J. Smith-Cameron and Steve Buscemi are similarly tortured souls, Ellen and Leo – two married parents who are suffering from the loss of their daughter thirty-years previous. A news report focussing on the pair and the disappearance and potential kidnapping of their five-year-old daughter Brooke is caught on the television by Nancy. It throws up a suggestion that she indeed may be that long-lost child, an updated, heavily aged image of Brooke bearing more than a striking resemblance to her. Nancy contacts Ellen and Leo and tells them that she could well be their missing little girl, and following the recent news that Betty was indeed not her biological parent, agrees to meet with the pair, along with her pet cat, Paul, right away.
This impressive debut from writer/ director Christina Choe is very much grounded in bleak reality, desaturated skin-tones set against the wintery backdrop of upstate New York. The cinematography, so stunningly framed in both 4:3 Academy ratio and, as the story progresses, into a much wider format, is simply stunning and such a stand-out feature of the film. The performances are equally impressive, while the screenplay, simplistic in its design, is well paced and expertly staged. The narrative throws up many questions – like, surely a DNA test will solve this mystery right away – pop up throughout – all of which are answered, along with as many doubts from earlier occurrences in the film, all of which question Nancy’s motives altogether.
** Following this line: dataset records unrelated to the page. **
(* ===== verification/Liveness.v ===== *)
(** * Liveness: fair executions of a step relation

    A component with background tasks is a labelled step relation; an execution is an infinite sequence of
    states in which every moment is a step of some actor or a pause, and it is fair to an actor that is taken,
    or found disabled, again and again.  The rule of this file turns a decreasing measure and persistence of
    the tasks' readiness into "every fair execution gets there", whatever the other actors do. *)

From S2P Require Import Prelude.

Section Fair.
  Context {state actor : Type} `{EqDecision actor}.
  Context (step : actor -> state -> state -> Prop).

Definition enabled (a : actor) (s : state) : Prop := exists s', step a s s'.

Definition execution (sigma : nat -> state) : Prop :=
  forall n, (exists a, step a (sigma n) (sigma (S n))) \/ sigma (S n) = sigma n.

Definition fair_to (a : actor) (sigma : nat -> state) : Prop :=
  forall n, exists m, n <= m /\ (step a (sigma m) (sigma (S m)) \/ ~ enabled a (sigma m)).

Lemma execution_invariant (I : state -> Prop) sigma :
  (forall a s s', I s -> step a s s' -> I s') -> execution sigma -> I (sigma 0) -> forall n, I (sigma n).
Proof.
  intros Hs He H0 n. induction n as [|n IH]; [done|].
  destruct (He n) as [[a Ha]| ->]; [by eapply Hs | done].
Qed.

Lemma execution_rtc sigma n m :
  execution sigma -> n <= m -> rtc (fun s s' => exists a, step a s s') (sigma n) (sigma m).
Proof.
  intros He Hle. induction Hle as [|m _ IH]; [done|].
  destruct (He m) as [Ha| ->]; [by eapply rtc_r | done].
Qed.

(** The rule.  [task] tells the actors with fairness (the program's own tasks) from the rest (its clients). *)
Section Rule.
  Context (task : actor -> Prop) (I : state -> Prop) (work : state -> nat).
  Hypothesis I_step : forall a s s', I s -> step a s s' -> I s'.
  Hypothesis task_decreases : forall a s s', I s -> task a -> step a s s' -> work s' < work s.
  Hypothesis step_bounded : forall a s s', I s -> step a s s' -> work s' <= work s.
  Hypothesis persists :
    forall a b s s', I s -> task a -> enabled a s -> step b s s' -> b <> a -> enabled a s'.

Lemma work_bounded sigma n m : execution sigma -> I (sigma 0) -> n <= m -> work (sigma m) <= work (sigma n).
Proof.
  intros He H0 Hle. induction Hle as [|m _ IH]; [done|].
  pose proof (execution_invariant I sigma I_step He H0 m) as Hm.
  destruct (He m) as [[a Ha]| ->]; [|done]. apply step_bounded in Ha; [lia | done].
Qed.

(** A task that is ready is taken in the end, which costs work. *)
Lemma ready_works sigma a n : execution sigma -> I (sigma 0) -> task a -> fair_to a sigma -> enabled a (sigma n) ->
  exists m, n <= m /\ work (sigma m) < work (sigma n).
Proof.
  intros He H0 Ht Hf Hen. destruct (Hf n) as (m & Hle & Hm).
  assert (exists k, m = n + k) as [k ->] by (exists (m - n); lia). clear Hle.
  revert n Hen Hm. induction k as [|k IH]; intros n Hen Hm;
    pose proof (execution_invariant I sigma I_step He H0 n) as Hn.
  - rewrite Nat.add_0_r in Hm. destruct Hm as [Hm|Hm]; [|done].
    exists (S n). split; [lia | by eapply task_decreases].
  - destruct (He n) as [[b Hb]|Heq].
    + destruct (decide (b = a)) as [->|Hne]; [exists (S n); split; [lia | by eapply task_decreases]|].
      destruct (IH (S n)) as (m & ? & ?); [by eapply persists | by rewrite Nat.add_succ_comm |].
      exists m. split; [lia|]. apply step_bounded in Hb; [lia | done].
    + destruct (IH (S n)) as (m & ? & ?); [by rewrite Heq | by rewrite Nat.add_succ_comm |].
      exists m. rewrite Heq in *. split; lia.
Qed.

Lemma fair_reaches (G : state -> Prop) sigma :
  (forall s, Decision (G s)) -> (forall s, I s -> ~ G s -> exists a, task a /\ enabled a s) ->
  execution sigma -> I (sigma 0) -> (forall a, task a -> fair_to a sigma) ->
  forall n, exists m, n <= m /\ G (sigma m).
Proof.
  intros Hdec Hprog He H0 Hf n. remember (work (sigma n)) as w eqn:Hw.
  revert n Hw. induction (lt_wf w) as [w _ IH]. intros n ->.
  destruct (decide (G (sigma n))) as [HG|HG]; [by exists n|].
  destruct (Hprog (sigma n)) as (a & Ht & Hen);
    [by apply (execution_invariant I sigma I_step He H0) | done |].
  destruct (ready_works sigma a n He H0 Ht (Hf a Ht) Hen) as (m & Hle & Hlt).
  destruct (IH (work (sigma m)) Hlt m eq_refl) as (k & ? & ?). exists k. split; [lia | done].
Qed.
End Rule.

(** The rule for a goal that need not last: the hypotheses are asked for only where it is not yet reached. *)
Section Until.
  Context (task : actor -> Prop) (I G : state -> Prop) (work : state -> nat).
  Context `{Gdec : !forall s, Decision (G s)}.
  Hypothesis I_step : forall a s s', I s -> ~ G s -> step a s s' -> I s'.
  Hypothesis task_decreases : forall a s s', I s -> ~ G s -> task a -> step a s s' -> work s' < work s.
  Hypothesis step_bounded : forall a s s', I s -> ~ G s -> step a s s' -> work s' <= work s.
  Hypothesis persists :
    forall a b s s', I s -> ~ G s -> task a -> enabled a s -> step b s s' -> b <> a -> enabled a s'.
  Hypothesis progress : forall s, I s -> ~ G s -> exists a, task a /\ enabled a s.

Lemma ready_works_until sigma a k : task a -> execution sigma -> forall n, I (sigma n) -> enabled a (sigma n) ->
  (step a (sigma (n + k)) (sigma (S (n + k))) \/ ~ enabled a (sigma (n + k))) ->
  exists m, n <= m /\ (G (sigma m) \/ I (sigma m) /\ work (sigma m) < work (sigma n)).
Proof.
  intros Ht He. induction k as [|k IH]; intros n Hn Hen Hm;
    (destruct (decide (G (sigma n))) as [HG|HG]; [exists n; by split; [|left]|]).
  - rewrite Nat.add_0_r in Hm. destruct Hm as [Hm|Hm]; [|done].
    exists (S n). split; [lia|]. right. split; [by eapply I_step | by eapply task_decreases].
  - destruct (He n) as [[b Hb]|Heq].
    + destruct (decide (b = a)) as [->|Hne].
      { exists (S n). split; [lia|]. right. split; [by eapply I_step | by eapply task_decreases]. }
      destruct (IH (S n)) as (m & Hle & [HG'|[HI Hw]]);
        [by eapply I_step | by eapply persists | by rewrite Nat.add_succ_comm | exists m; split; [lia | by left] |].
      exists m. split; [lia|]. right. split; [done|]. apply step_bounded in Hb; [lia | done | done].
    + destruct (IH (S n)) as (m & Hle & Hor); [by rewrite Heq | by rewrite Heq | by rewrite Nat.add_succ_comm |].
      exists m. rewrite Heq in *. split; [lia | done].
Qed.

Lemma fair_reaches_until sigma : execution sigma -> (forall a, task a -> fair_to a sigma) ->
  forall n, I (sigma n) -> exists m, n <= m /\ G (sigma m).
Proof.
  intros He Hf n. remember (work (sigma n)) as w eqn:Hw. revert n Hw.
  induction (lt_wf w) as [w _ IH]. intros n -> Hn.
  destruct (decide (G (sigma n))) as [HG|HG]; [by exists n|].
  destruct (progress (sigma n) Hn HG) as (a & Ht & Hen). destruct (Hf a Ht n) as (k & Hle & Hk).
  replace k with (n + (k - n)) in Hk by lia.
  destruct (ready_works_until sigma a (k - n) Ht He n Hn Hen Hk) as (m & Hle' & [HG'|[HI Hlt]]); [by exists m|].
  destruct (IH _ Hlt m eq_refl HI) as (m' & ? & ?). exists m'. split; [lia | done].
Qed.
End Until.

(** A finite run into a state where nothing is enabled, prolonged for ever, is a fair execution. *)
Definition prolong (s : state) (path : list state) (n : nat) : state := nth n path (List.last path s).

Fixpoint chained (s : state) (path : list state) : Prop :=
  match path with
  | [] => True
  | s' :: rest => (exists a, step a s s') /\ chained s' rest
  end.

Lemma prolong_from s path d n : chained s path ->
  let at_ k := nth k (s :: path) (List.last (s :: path) d) in
  (exists a, step a (at_ n) (at_ (S n))) \/ at_ (S n) = at_ n.
Proof.
  revert s n. induction path as [|x l IH]; intros s n Hc; [right; by destruct n as [|[|n]]|].
  destruct Hc as [Ha Hc], n as [|n]; [by left | exact (IH x n Hc)].
Qed.

Lemma prolong_execution s path : chained s path -> execution (prolong s (s :: path)).
Proof. intros Hc n. by apply prolong_from. Qed.

Lemma prolong_fair s path a : ~ enabled a (List.last (s :: path) s) -> fair_to a (prolong s (s :: path)).
Proof.
  intros Hn n. exists (n + S (length path)). split; [lia|]. right. unfold prolong.
  rewrite nth_overflow; [done | simpl; lia].
Qed.
End Fair.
One might have hoped that the story may have been pushed further in terms of its scope, but its subtle nature is one of its assets, and because of Riseborough and co. and their wonderful performances, Nancy becomes one of the surprises from this year’s independent film output, and certainly puts it primary creative force in Choe well on the map. Well worth seeking out.
Nancy review by Paul Heath, October 2018.
Nancy was reviewed at the 2018 BFI London Film Festival.